Ranting with my chin up: Being sick is confusing and frustrating as heck.

So it looks like I had a very classic seizure at 3AM on Christmas morning.

Ok.

That's actually not much of a surprise. I'm actually rather used to being told that I *might* be having seizures. I have weird neuro symptoms very often and fall on the floor pretty regularly. I have had a real talent for doing that when nobody is around or everyone is distracted. I'm not around either. I'm unconscious.

I have then been given tests and told I am not having seizures (or the worse things: brain aneurysm, stroke, brain tumor etc.) about a bajillion times. This time was different because my wife saw it happen and was able to describe it. Apparently it looked really identifiable. I don't know. I was unconscious.

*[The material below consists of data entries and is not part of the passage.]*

(** Changing one thread's mode, its filter staying. *)
Lemma alter_mode_inv w m :
  world_inv w -> (forall t, current w = Some t -> mode_ok (set_mode m t)) ->
  world_inv (with_threads w (alter (set_mode m) (w_cur w) (w_threads w))).
Proof.
  intros Hw Hmode. destruct (lookup_lt_is_Some_2 _ _ (wi_cur w Hw)) as [t Ht].
  destruct (omap_alter (w_threads w) (w_cur w) t Ht) as (rest & E & Eg).
  destruct Hw as [Hh Hx Hc Hm Hp Hk]. split; simpl; try done.
  - unfold roots in *. simpl. rewrite Eg. simpl. by rewrite <- E.
  - by rewrite length_alter.
  - apply Forall_alter; [done |]. intros u Hu _. apply Hmode. exact Hu.
  - apply Forall_alter; [done |]. intros u _ Hu. exact Hu.
Qed.

Lemma set_mode_strict_inv w : world_inv w -> exists w' r, set_mode_strict w = Some (w', r) /\ world_inv w'.
Proof.
  intros Hw. unfold set_mode_strict. destruct (lookup_lt_is_Some_2 _ _ (wi_cur w Hw)) as [t Ht].
  unfold current. rewrite Ht. destruct (may_assign_mode t SECCOMP_MODE_STRICT_) eqn:Em; [| by eauto].
  eexists _, _. split; [done |]. apply alter_mode_inv; [done |].
  intros u Hu. unfold current in Hu. simplify_eq.
  pose proof (Forall_lookup_1 _ _ _ _ (wi_mode w Hw) Ht) as (Hf & Hd & Hs).
  unfold may_assign_mode in Em. apply orb_true_iff in Em as [Em | Em]; apply Z.eqb_eq in Em.
  - unfold mode_ok. simpl. rewrite Hd by done. done.
  - unfold mode_ok. simpl. rewrite Hs by done. done.
Qed.

Lemma dead_ok t : mode_ok (set_mode SECCOMP_MODE_DEAD_ t).
Proof. unfold mode_ok. simpl. done. Qed.

Lemma seccomp_data_length abi nr arch ip args : length args = 6%nat -> length (seccomp_data abi nr arch ip args) = 16%nat.
Proof. intros Hl. do 6 (destruct args as [| ? args]; [done |]). by destruct args. Qed.

Lemma run_filters_total w t data :
  world_inv w -> current w = Some t -> length data = 16%nat ->
  exists r m, run_filters (w_heap w) (t_filter t) data = Some (r, m).
Proof.
  intros Hw Ht Hd. unfold run_filters. destruct (t_filter t) as [a |] eqn:Ea; [| eauto].
  pose proof (heap_inv_closed _ _ (wi_heap w Hw)) as Hc. pose proof (current_live w t Hw Ht) as Hl. rewrite Ea in Hl.
  destruct (walk_total _ _ Hc Hl) as [l Hwalk]. rewrite Hwalk.
  apply run_filters_loop_total; [| done]. intros b f Hin. eapply wi_checked; [done |]. by eapply walk_lookup.
Qed.

Lemma seccomp_kill_inv w action : world_inv w -> world_inv (fst (seccomp_kill w action)).
Proof.
  intros Hw. unfold seccomp_kill. case_match; simpl; apply alter_mode_inv; auto using dead_ok.
Qed.

Lemma seccomp_act_world w t nr arch ip ret logged recheck ex w' effs v :
  seccomp_act w t nr arch ip ret logged recheck ex = (w', effs, v) ->
  w' = w \/ w' = with_threads w (alter (set_mode SECCOMP_MODE_DEAD_) (w_cur w) (w_threads w)).
Proof.
  unfold seccomp_act. intros Ha. repeat (case_match; simplify_eq; try by left).
  all: unfold seccomp_kill in *; repeat case_match; simplify_eq; by right.
Qed.

Lemma seccomp_syscall_enter_world w abi nr args ip recheck ex w' effs v :
  seccomp_syscall_enter w abi nr args ip recheck ex = Some (w', effs, v) ->
  w' = w \/ w' = with_threads w (alter (set_mode SECCOMP_MODE_DEAD_) (w_cur w) (w_threads w)).
Proof.
  unfold seccomp_syscall_enter. intros He. destruct (current w) as [t |]; [| done].
  repeat case_on_match_in He; simplify_eq; auto; by eapply seccomp_act_world.
Qed.

(** ** Steps of a thread group *)

(** What a thread group's threads do that involves seccomp: the system call,
    the prctl, a system call entry, and another thread taking its turn. *)
Inductive seccomp_step {M} `{GuestMemoryOk M} : world -> world -> Prop :=
| Step_seccomp al (m : M) w op flags uargs w' r :
    gm_ok m -> 0 <= uargs -> world_room w ->
    sys_seccomp_guest al m w op flags uargs = Some (w', r) -> seccomp_step w w'
| Step_prctl al (m : M) w mode filter w' r :
    gm_ok m -> 0 <= filter -> world_room w ->
    seccomp_prctl_set al m w mode filter = Some (w', r) -> seccomp_step w w'
| Step_enter w abi nr args ip recheck ex w' effs v :
    seccomp_syscall_enter w abi nr args ip recheck ex = Some (w', effs, v) -> seccomp_step w w'
| Step_switch w i :
    (i < length (w_threads w))%nat ->
    seccomp_step w (mk_world (w_heap w) (w_next w) (w_threads w) i (w_others w)).

(** The modes a mode may become. *)
Definition mode_le (m m' : Z) : Prop :=
  m = m' \/ m = SECCOMP_MODE_DISABLED_ \/ m' = SECCOMP_MODE_DEAD_.

(** Thread [j] is confined at least as much in [w'] as in [w]. *)
Definition tighter (w w' : world) (j : nat) : Prop :=
  forall t, w_threads w !! j = Some t -> exists t' pre l l',
    w_threads w' !! j = Some t' /\ mode_le (t_mode t) (t_mode t') /\
    walk (w_heap w) (t_filter t) = Some l /\ walk (w_heap w') (t_filter t') = Some l' /\
    progs l' = pre ++ progs l.

Lemma mode_le_trans a b c : mode_le a b -> mode_le b c -> mode_le a c.
Proof.
  unfold mode_le, SECCOMP_MODE_DISABLED_, SECCOMP_MODE_DEAD_. lia.
Qed.

Lemma tighter_trans w1 w2 w3 j : tighter w1 w2 j -> tighter w2 w3 j -> tighter w1 w3 j.
Proof.
  intros H12 H23 t Ht. destruct (H12 t Ht) as (t2 & p2 & l & l2 & Ht2 & Hm2 & Hl & Hl2 & E2).
  destruct (H23 t2 Ht2) as (t3 & p3 & k & l3 & Ht3 & Hm3 & Hk & Hl3 & E3). simplify_eq.
  exists t3, (p3 ++ p2), l, l3. split; [done |]. split; [by eapply mode_le_trans |].
  split; [done |]. split; [done |]. by rewrite E3, E2, app_assoc.
Qed.

Lemma thread_walk w j t : world_inv w -> w_threads w !! j = Some t -> exists l, walk (w_heap w) (t_filter t) = Some l.
Proof.
  intros Hw Ht. apply walk_total; [eapply heap_inv_closed, wi_heap, Hw | by eapply thread_live].
Qed.

(** The heap unchanged and modes only tightened. *)
Lemma tighter_same_heap w w' j :
  world_inv w -> w_heap w' = w_heap w ->
  (forall t, w_threads w !! j = Some t -> exists t', w_threads w' !! j = Some t' /\
     mode_le (t_mode t) (t_mode t') /\ t_filter t' = t_filter t) ->
  tighter w w' j.
Proof.
  intros Hw Hh Hts t Ht. destruct (Hts t Ht) as (t' & Ht' & Hm & Hf).
  destruct (thread_walk w j t Hw Ht) as [l Hl]. exists t', [], l, l. rewrite Hh, Hf. done.
Qed.

Lemma tighter_mode w m j :
  world_inv w -> (forall t, current w = Some t -> mode_le (t_mode t) m) ->
  tighter w (with_threads w (alter (set_mode m) (w_cur w) (w_threads w))) j.
Proof.
  intros Hw Hm. apply tighter_same_heap; [done | done |]. intros t Ht. simpl.
  destruct (decide (j = w_cur w)) as [-> | Hne].
  - exists (set_mode m t). rewrite list_lookup_alter_eq, Ht. split; [done |]. split; [by apply Hm | done].
  - exists t. rewrite list_lookup_alter_ne by done. split; [done |]. split; [by left | done].
Qed.

Lemma progs_app l k : progs (l ++ k) = progs l ++ progs k.
Proof. apply map_app. Qed.

(** A filter already in the heap keeps its chain through an installation. *)
Lemma walk_install h h' a prev log insns o l :
  closed h -> closed h' -> (forall b g, h !! b = Some g -> (b < a)%nat) -> live h prev ->
  heap_le h' (<[a := mk_filter 1 prev log insns]> h) -> live h o -> live h' o -> walk h o = Some l ->
  exists l', walk h' o = Some l' /\ progs l' = progs l.
Proof.
  intros Hc Hc' Hfr Hlf Hle Hlo Hlo' Hl. destruct (walk_total h' o Hc' Hlo') as [l' Hl'].
  exists l'. split; [done |].
  destruct (walk_heap_le h' (<[a := mk_filter 1 prev log insns]> h) o l') as (k & Hk & E); [done | by apply closed_insert | done | done |].
  rewrite walk_insert_fresh in Hk by auto using fresh_none. simplify_eq. done.
Qed.

Lemma outcome_tighter w flags w' r j :
  world_inv w -> outcome w flags (w', r) -> tighter w w' j.
Proof.
  intros Hw Ho. pose proof (outcome_inv w flags w' r Hw Ho) as Hw'.
  inversion Ho as [n err Hne Hn | t insns chain h' Ht Hmay Hck Hpriv Hch Hmax Hblock a ts Hheap Hle]; subst.
  { apply tighter_same_heap; [done | done |]. intros t Ht. exists t. split; [done |]. split; [by left | done]. }
  pose proof (heap_inv_closed _ _ (wi_heap w Hw)) as Hc.
  pose proof (heap_inv_closed _ _ Hheap) as Hc'. pose proof (current_live w t Hw Ht) as Hlt.
  intros u Hu. destruct (thread_walk w j u Hw Hu) as [l Hl]. pose proof (thread_live w j u Hw Hu) as Hlu.
  destruct (lookup_lt_is_Some_2 ts j) as [u' Hu'].
  { unfold ts. rewrite install_threads_length. by eapply lookup_lt_Some. }
  pose proof (thread_live _ j u' Hw' Hu') as Hlu'. simpl in Hlu'.
  destruct (install_threads_lookup _ _ _ _ _ _ Hu') as (v & Hv & _ & Hcase). simplify_eq.
  destruct Hcase as [[-> _] | (Hm & Hf & Hwho)].
  { destruct (walk_install (w_heap w) h' a _ _ _ (t_filter u) l Hc Hc' (wi_next w Hw) Hlt Hle) as (l' & Hl' & E); [done | done | done |].
    exists u, [], l, l'. split; [done |]. split; [by left |]. done. }
  rewrite Hf in Hlu'. destruct (Hlu' a eq_refl) as [f' Hf']. destruct (Hle a f' Hf') as (g & Hg & Hs).
  rewrite lookup_insert_eq in Hg. simplify_eq.
  assert (f_prev f' = t_filter t) as Ep by (unfold shape in Hs; simpl in Hs; congruence).
  destruct (walk_install (w_heap w) h' a _ _ _ (t_filter t) chain Hc Hc' (wi_next w Hw) Hlt Hle) as (l' & Hl' & E);
    [done | intros b Hb; rewrite <- Ep in Hb; by destruct (Hc' a f' b Hf' Hb) | done |].
  assert (walk h' (t_filter u') = Some ((a, f') :: l')) as Hwalk.
  { rewrite Hf. apply walk_some; [done | intros b Hb; by destruct (Hc' a f' b Hf' Hb) | by rewrite Ep]. }
  assert (exists pre, chain = pre ++ l /\ mode_le (t_mode u) (t_mode u')) as (pre & -> & Hmode).
  { rewrite Hm. destruct Hwho as [-> | (Htsync & Hx & Hne)].
    - unfold current in Ht. simplify_eq. exists []. split; [done |].
      unfold may_assign_mode in Hmay. apply orb_true_iff in Hmay as [E0 | E0]; apply Z.eqb_eq in E0; unfold mode_le; auto.
    - pose proof (Forall_lookup_1 _ _ _ _ (wi_mode w Hw) Hu) as (_ & Hd & _).
      destruct (Hblock Htsync j u Hu Hne Hx) as [E0 | [E0 Hanc]].
      + exists chain. rewrite Hd, walk_none in Hl by done. simplify_eq. rewrite app_nil_r. unfold mode_le. auto.
      + destruct (is_ancestor_suffix _ _ _ _ Hc Hch Hanc) as (pre & suf & -> & Hsuf). simplify_eq.
        exists pre. unfold mode_le. auto. }
  exists u', ((a, shape f') :: progs pre), l, ((a, f') :: l'). split; [done |]. split; [done |].
  split; [done |]. split; [done |]. simpl. by rewrite E, progs_app.
Qed.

We still don't know what is causing me to do this. We have not confirmed the seizure. It's at least a good theory this is a seizure and I have been having them for a while.

Over the years I have been told over and over that various bizzare things are "probably a migrane" or "sometimes people just pass out" or "It's probably dissociation." My mental health is admittedly pretty rough.... I have chronic PTSD and a dissociative disorder. I also accumulated a lot of concussions and other vague things people get when life gets rough. A lot of things about my brain in particular have been seeming about a quarter borked for most of my life now.

This time when I fell on the floor somebody was able to describe what happened and my regular GP doctor is like "Oh! One of those!" Apparently the tests that have been done on me, in the past, don't detect seizures unless one is happening at the time of the test, which one was not. I was usually being tested a good while after whatever was over.

It's not usually practical to test someone during an emergency that happens randomly and lasts minutes, at most. Fair, but nobody told me that these would not actually measure one of the things people said they were supposed to be intentionally looking for. The doctor reading the results just said: "We don't see anything. You are good to go now." That does not fix the symptoms. I have totaled cars doing this stuff, luckilly not going fast. Still! It's not good!

Does this put me on the path to maybe not feeling like a medical mystery any more? I don't feel like counting my chickens yet. I don't really feel like running my wife's description by a GP really counts as a diagnosis. I'm supposed to talk to a neurologyst. I don't know if they are actually going to tell me anything that pertains to the other weird stuff that's going on, or do anything more than just try and decide if I need an anticonvulsant.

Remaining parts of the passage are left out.